1. In a bowl, combine the sauerkraut, meat crumbles, cream cheese, onion, bread crumbs, parsley, mustard, garlic powder, and pepper. (You may want to use your hands, it is a lot easier that way!)
2. Roll mixture into balls and then refrigerate for at least 2 hours. (You would rather these be too cold than not enough, you'll have a mess otherwise.)
3. Combine milk and flax seed in a food processor, mix for a minute.
4. Combine bread crumb mixture with flour. Dip the cold balls in the flax mixture and then roll them in the bread crumb mixture.

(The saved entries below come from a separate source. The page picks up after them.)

(* ===== verification/UnicodeProps.v ===== *)
(** * UnicodeProps: the names of Unicode properties in regular expressions (ts-scanner/src/unicodeproperties.rs)

    A set of names is the list of them in the order of the source; only membership is used. *)
From S2P Require Import Prelude.

Definition contains (names : list bytes) (name : bytes) : bool := bool_decide (name ∈ names).

Definition non_binary_unicode_properties : list (bytes * bytes) := [
    (bstr "General_Category", bstr "General_Category"); (bstr "gc", bstr "General_Category");
    (bstr "Script", bstr "Script"); (bstr "sc", bstr "Script");
    (bstr "Script_Extensions", bstr "Script_Extensions"); (bstr "scx", bstr "Script_Extensions")].

Definition binary_unicode_properties : list bytes := [
    bstr "ASCII"; bstr "ASCII_Hex_Digit"; bstr "AHex"; bstr "Alphabetic"; bstr "Alpha"; bstr "Any";
    bstr "Assigned"; bstr "Bidi_Control"; bstr "Bidi_C"; bstr "Bidi_Mirrored"; bstr "Bidi_M";
    bstr "Case_Ignorable"; bstr "CI"; bstr "Cased"; bstr "Changes_When_Casefolded"; bstr "CWCF";
    bstr "Changes_When_Casemapped"; bstr "CWCM"; bstr "Changes_When_Lowercased"; bstr "CWL";
    bstr "Changes_When_NFKC_Casefolded"; bstr "CWKCF"; bstr "Changes_When_Titlecased"; bstr "CWT";
    bstr "Changes_When_Uppercased"; bstr "CWU"; bstr "Dash"; bstr "Default_Ignorable_Code_Point"; bstr "DI";
    bstr "Deprecated"; bstr "Dep"; bstr "Diacritic"; bstr "Dia"; bstr "Emoji"; bstr "Emoji_Component";
    bstr "EComp"; bstr "Emoji_Modifier"; bstr "EMod"; bstr "Emoji_Modifier_Base"; bstr "EBase";
    bstr "Emoji_Presentation"; bstr "EPres"; bstr "Extended_Pictographic"; bstr "ExtPict"; bstr "Extender";
    bstr "Ext"; bstr "Grapheme_Base"; bstr "Gr_Base"; bstr "Grapheme_Extend"; bstr "Gr_Ext";
    bstr "Hex_Digit"; bstr "Hex"; bstr "IDS_Binary_Operator"; bstr "IDSB"; bstr "IDS_Trinary_Operator";
    bstr "IDST"; bstr "ID_Continue"; bstr "IDC"; bstr "ID_Start"; bstr "IDS"; bstr "Ideographic";
    bstr "Ideo"; bstr "Join_Control"; bstr "Join_C"; bstr "Logical_Order_Exception"; bstr "LOE";
    bstr "Lowercase"; bstr "Lower"; bstr "Math"; bstr "Noncharacter_Code_Point"; bstr "NChar";
    bstr "Pattern_Syntax"; bstr "Pat_Syn"; bstr "Pattern_White_Space"; bstr "Pat_WS"; bstr "Quotation_Mark";
    bstr "QMark"; bstr "Radical"; bstr "Regional_Indicator"; bstr "RI"; bstr "Sentence_Terminal";
    bstr "STerm"; bstr "Soft_Dotted"; bstr "SD"; bstr "Terminal_Punctuation"; bstr "Term";
    bstr "Unified_Ideograph"; bstr "UIdeo"; bstr "Uppercase"; bstr "Upper"; bstr "Variation_Selector";
    bstr "VS"; bstr "White_Space"; bstr "space"; bstr "XID_Continue"; bstr "XIDC"; bstr "XID_Start";
    bstr "XIDS"].

Definition binary_unicode_properties_of_strings : list bytes := [
    bstr "Basic_Emoji"; bstr "Emoji_Keycap_Sequence"; bstr "RGI_Emoji_Modifier_Sequence";
    bstr "RGI_Emoji_Flag_Sequence"; bstr "RGI_Emoji_Tag_Sequence"; bstr "RGI_Emoji_ZWJ_Sequence";
    bstr "RGI_Emoji"].

Definition script_values : list bytes := [
    bstr "Adlm"; bstr "Adlam"; bstr "Aghb"; bstr "Caucasian_Albanian"; bstr "Ahom"; bstr "Arab";
    bstr "Arabic"; bstr "Armi"; bstr "Imperial_Aramaic"; bstr "Armn"; bstr "Armenian"; bstr "Avst";
    bstr "Avestan"; bstr "Bali"; bstr "Balinese"; bstr "Bamu"; bstr "Bamum"; bstr "Bass"; bstr "Bassa_Vah";
    bstr "Batk"; bstr "Batak"; bstr "Beng"; bstr "Bengali"; bstr "Bhks"; bstr "Bhaiksuki"; bstr "Bopo";
    bstr "Bopomofo"; bstr "Brah"; bstr "Brahmi"; bstr "Brai"; bstr "Braille"; bstr "Bugi"; bstr "Buginese";
    bstr "Buhd"; bstr "Buhid"; bstr "Cakm"; bstr "Chakma"; bstr "Cans"; bstr "Canadian_Aboriginal";
    bstr "Cari"; bstr "Carian"; bstr "Cham"; bstr "Cher"; bstr "Cherokee"; bstr "Chrs"; bstr "Chorasmian";
    bstr "Copt"; bstr "Coptic"; bstr "Qaac"; bstr "Cpmn"; bstr "Cypro_Minoan"; bstr "Cprt"; bstr "Cypriot";
    bstr "Cyrl"; bstr "Cyrillic"; bstr "Deva"; bstr "Devanagari"; bstr "Diak"; bstr "Dives_Akuru";
    bstr "Dogr"; bstr "Dogra"; bstr "Dsrt"; bstr "Deseret"; bstr "Dupl"; bstr "Duployan"; bstr "Egyp";
    bstr "Egyptian_Hieroglyphs"; bstr "Elba"; bstr "Elbasan"; bstr "Elym"; bstr "Elymaic"; bstr "Ethi";
    bstr "Ethiopic"; bstr "Geor"; bstr "Georgian"; bstr "Glag"; bstr "Glagolitic"; bstr "Gong";
    bstr "Gunjala_Gondi"; bstr "Gonm"; bstr "Masaram_Gondi"; bstr "Goth"; bstr "Gothic"; bstr "Gran";
    bstr "Grantha"; bstr "Grek"; bstr "Greek"; bstr "Gujr"; bstr "Gujarati"; bstr "Guru"; bstr "Gurmukhi";
    bstr "Hang"; bstr "Hangul"; bstr "Hani"; bstr "Han"; bstr "Hano"; bstr "Hanunoo"; bstr "Hatr";
    bstr "Hatran"; bstr "Hebr"; bstr "Hebrew"; bstr "Hira"; bstr "Hiragana"; bstr "Hluw";
    bstr "Anatolian_Hieroglyphs"; bstr "Hmng"; bstr "Pahawh_Hmong"; bstr "Hmnp";
    bstr "Nyiakeng_Puachue_Hmong"; bstr "Hrkt"; bstr "Katakana_Or_Hiragana"; bstr "Hung";
    bstr "Old_Hungarian"; bstr "Ital"; bstr "Old_Italic"; bstr "Java"; bstr "Javanese"; bstr "Kali";
    bstr "Kayah_Li"; bstr "Kana"; bstr "Katakana"; bstr "Kawi"; bstr "Khar"; bstr "Kharoshthi"; bstr "Khmr";
    bstr "Khmer"; bstr "Khoj"; bstr "Khojki"; bstr "Kits"; bstr "Khitan_Small_Script"; bstr "Knda";
    bstr "Kannada"; bstr "Kthi"; bstr "Kaithi"; bstr "Lana"; bstr "Tai_Tham"; bstr "Laoo"; bstr "Lao";
    bstr "Latn"; bstr "Latin"; bstr "Lepc"; bstr "Lepcha"; bstr "Limb"; bstr "Limbu"; bstr "Lina";
    bstr "Linear_A"; bstr "Linb"; bstr "Linear_B"; bstr "Lisu"; bstr "Lyci"; bstr "Lycian"; bstr "Lydi";
    bstr "Lydian"; bstr "Mahj"; bstr "Mahajani"; bstr "Maka"; bstr "Makasar"; bstr "Mand"; bstr "Mandaic";
    bstr "Mani"; bstr "Manichaean"; bstr "Marc"; bstr "Marchen"; bstr "Medf"; bstr "Medefaidrin";
    bstr "Mend"; bstr "Mende_Kikakui"; bstr "Merc"; bstr "Meroitic_Cursive"; bstr "Mero";
    bstr "Meroitic_Hieroglyphs"; bstr "Mlym"; bstr "Malayalam"; bstr "Modi"; bstr "Mong"; bstr "Mongolian";
    bstr "Mroo"; bstr "Mro"; bstr "Mtei"; bstr "Meetei_Mayek"; bstr "Mult"; bstr "Multani"; bstr "Mymr";
    bstr "Myanmar"; bstr "Nagm"; bstr "Nag_Mundari"; bstr "Nand"; bstr "Nandinagari"; bstr "Narb";
    bstr "Old_North_Arabian"; bstr "Nbat"; bstr "Nabataean"; bstr "Newa"; bstr "Nkoo"; bstr "Nko";
    bstr "Nshu"; bstr "Nushu"; bstr "Ogam"; bstr "Ogham"; bstr "Olck"; bstr "Ol_Chiki"; bstr "Orkh";
    bstr "Old_Turkic"; bstr "Orya"; bstr "Oriya"; bstr "Osge"; bstr "Osage"; bstr "Osma"; bstr "Osmanya";
    bstr "Ougr"; bstr "Old_Uyghur"; bstr "Palm"; bstr "Palmyrene"; bstr "Pauc"; bstr "Pau_Cin_Hau";
    bstr "Perm"; bstr "Old_Permic"; bstr "Phag"; bstr "Phags_Pa"; bstr "Phli"; bstr "Inscriptional_Pahlavi";
    bstr "Phlp"; bstr "Psalter_Pahlavi"; bstr "Phnx"; bstr "Phoenician"; bstr "Plrd"; bstr "Miao";
    bstr "Prti"; bstr "Inscriptional_Parthian"; bstr "Rjng"; bstr "Rejang"; bstr "Rohg";
    bstr "Hanifi_Rohingya"; bstr "Runr"; bstr "Runic"; bstr "Samr"; bstr "Samaritan"; bstr "Sarb";
    bstr "Old_South_Arabian"; bstr "Saur"; bstr "Saurashtra"; bstr "Sgnw"; bstr "SignWriting"; bstr "Shaw";
    bstr "Shavian"; bstr "Shrd"; bstr "Sharada"; bstr "Sidd"; bstr "Siddham"; bstr "Sind"; bstr "Khudawadi";
    bstr "Sinh"; bstr "Sinhala"; bstr "Sogd"; bstr "Sogdian"; bstr "Sogo"; bstr "Old_Sogdian"; bstr "Sora";
    bstr "Sora_Sompeng"; bstr "Soyo"; bstr "Soyombo"; bstr "Sund"; bstr "Sundanese"; bstr "Sylo";
    bstr "Syloti_Nagri"; bstr "Syrc"; bstr "Syriac"; bstr "Tagb"; bstr "Tagbanwa"; bstr "Takr"; bstr "Takri";
    bstr "Tale"; bstr "Tai_Le"; bstr "Talu"; bstr "New_Tai_Lue"; bstr "Taml"; bstr "Tamil"; bstr "Tang";
    bstr "Tangut"; bstr "Tavt"; bstr "Tai_Viet"; bstr "Telu"; bstr "Telugu"; bstr "Tfng"; bstr "Tifinagh";
    bstr "Tglg"; bstr "Tagalog"; bstr "Thaa"; bstr "Thaana"; bstr "Thai"; bstr "Tibt"; bstr "Tibetan";
    bstr "Tirh"; bstr "Tirhuta"; bstr "Tnsa"; bstr "Tangsa"; bstr "Toto"; bstr "Ugar"; bstr "Ugaritic";
    bstr "Vaii"; bstr "Vai"; bstr "Vith"; bstr "Vithkuqi"; bstr "Wara"; bstr "Warang_Citi"; bstr "Wcho";
    bstr "Wancho"; bstr "Xpeo"; bstr "Old_Persian"; bstr "Xsux"; bstr "Cuneiform"; bstr "Yezi";
    bstr "Yezidi"; bstr "Yiii"; bstr "Yi"; bstr "Zanb"; bstr "Zanabazar_Square"; bstr "Zinh";
    bstr "Inherited"; bstr "Qaai"; bstr "Zyyy"; bstr "Common"; bstr "Zzzz"; bstr "Unknown"].

Definition general_category_values : list bytes := [
    bstr "C"; bstr "Other"; bstr "Cc"; bstr "Control"; bstr "Cf"; bstr "Format"; bstr "Cn";
    bstr "Unassigned"; bstr "cntrl"; bstr "Co"; bstr "Private_Use"; bstr "Cs"; bstr "Surrogate"; bstr "L";
    bstr "Letter"; bstr "LC"; bstr "Cased_Letter"; bstr "Ll"; bstr "Lowercase_Letter"; bstr "Lm";
    bstr "Modifier_Letter"; bstr "Lo"; bstr "Other_Letter"; bstr "Lt"; bstr "Titlecase_Letter"; bstr "Lu";
    bstr "Uppercase_Letter"; bstr "M"; bstr "Mark"; bstr "Combining_Mark"; bstr "Mc"; bstr "Spacing_Mark";
    bstr "Me"; bstr "Enclosing_Mark"; bstr "Mn"; bstr "Nonspacing_Mark"; bstr "N"; bstr "Number"; bstr "Nd";
    bstr "Decimal_Number"; bstr "digit"; bstr "Nl"; bstr "Letter_Number"; bstr "No"; bstr "Other_Number";
    bstr "P"; bstr "Punctuation"; bstr "punct"; bstr "Pc"; bstr "Connector_Punctuation"; bstr "Pd";
    bstr "Dash_Punctuation"; bstr "Pe"; bstr "Close_Punctuation"; bstr "Pf"; bstr "Final_Punctuation";
    bstr "Pi"; bstr "Initial_Punctuation"; bstr "Po"; bstr "Other_Punctuation"; bstr "Ps";
    bstr "Open_Punctuation"; bstr "S"; bstr "Symbol"; bstr "Sc"; bstr "Currency_Symbol"; bstr "Sk";
    bstr "Modifier_Symbol"; bstr "Sm"; bstr "Math_Symbol"; bstr "So"; bstr "Other_Symbol"; bstr "Z";
    bstr "Separator"; bstr "Zl"; bstr "Line_Separator"; bstr "Zp"; bstr "Paragraph_Separator"; bstr "Zs";
    bstr "Space_Separator"].

(** [values.get(property_name)] *)
Definition values_of_non_binary_unicode_properties (property_name : bytes) : option (list bytes) :=
  if bool_decide (property_name = bstr "General_Category") then Some general_category_values
  else if bool_decide (property_name = bstr "Script") then Some script_values
  else if bool_decide (property_name = bstr "Script_Extensions") then Some script_values
  else None.

(** [non_binary_unicode_properties().get(name)] *)
Definition non_binary_unicode_property (name : bytes) : option bytes :=
  snd <$> find (fun p => bool_decide (fst p = name)) non_binary_unicode_properties.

5. Pre-heat your deep fryer to 335 degrees Fahrenheit. Drop the balls in hot oil for 4 to 5 minutes. remove when they are a deep golden brown. If using a stove-top, fill pan with 1/2" of vegetable oil and fry until golden brown on both sides.
Source of recipe: This recipe is based off a favorite finger food from Ohio. It combines cream cheese and sauerkraut, and some other things, to create a delicious deep fried fantasy! You can fry them in a pan with lots of oil but they are best out of a deep fryer.

Preparation Time: 
2-1/2 hours, Cooking time: 4 to 5 minutes
Cooking Time: 
4 to 5 minutes


Hi Randy. I've had this recipe saved in my recipe box for a long time now. Want to make them soon. I live in Ohio and I used to love saurkraut balls! Question: do you think these would turn out OK if I sprayed with oil and baked them?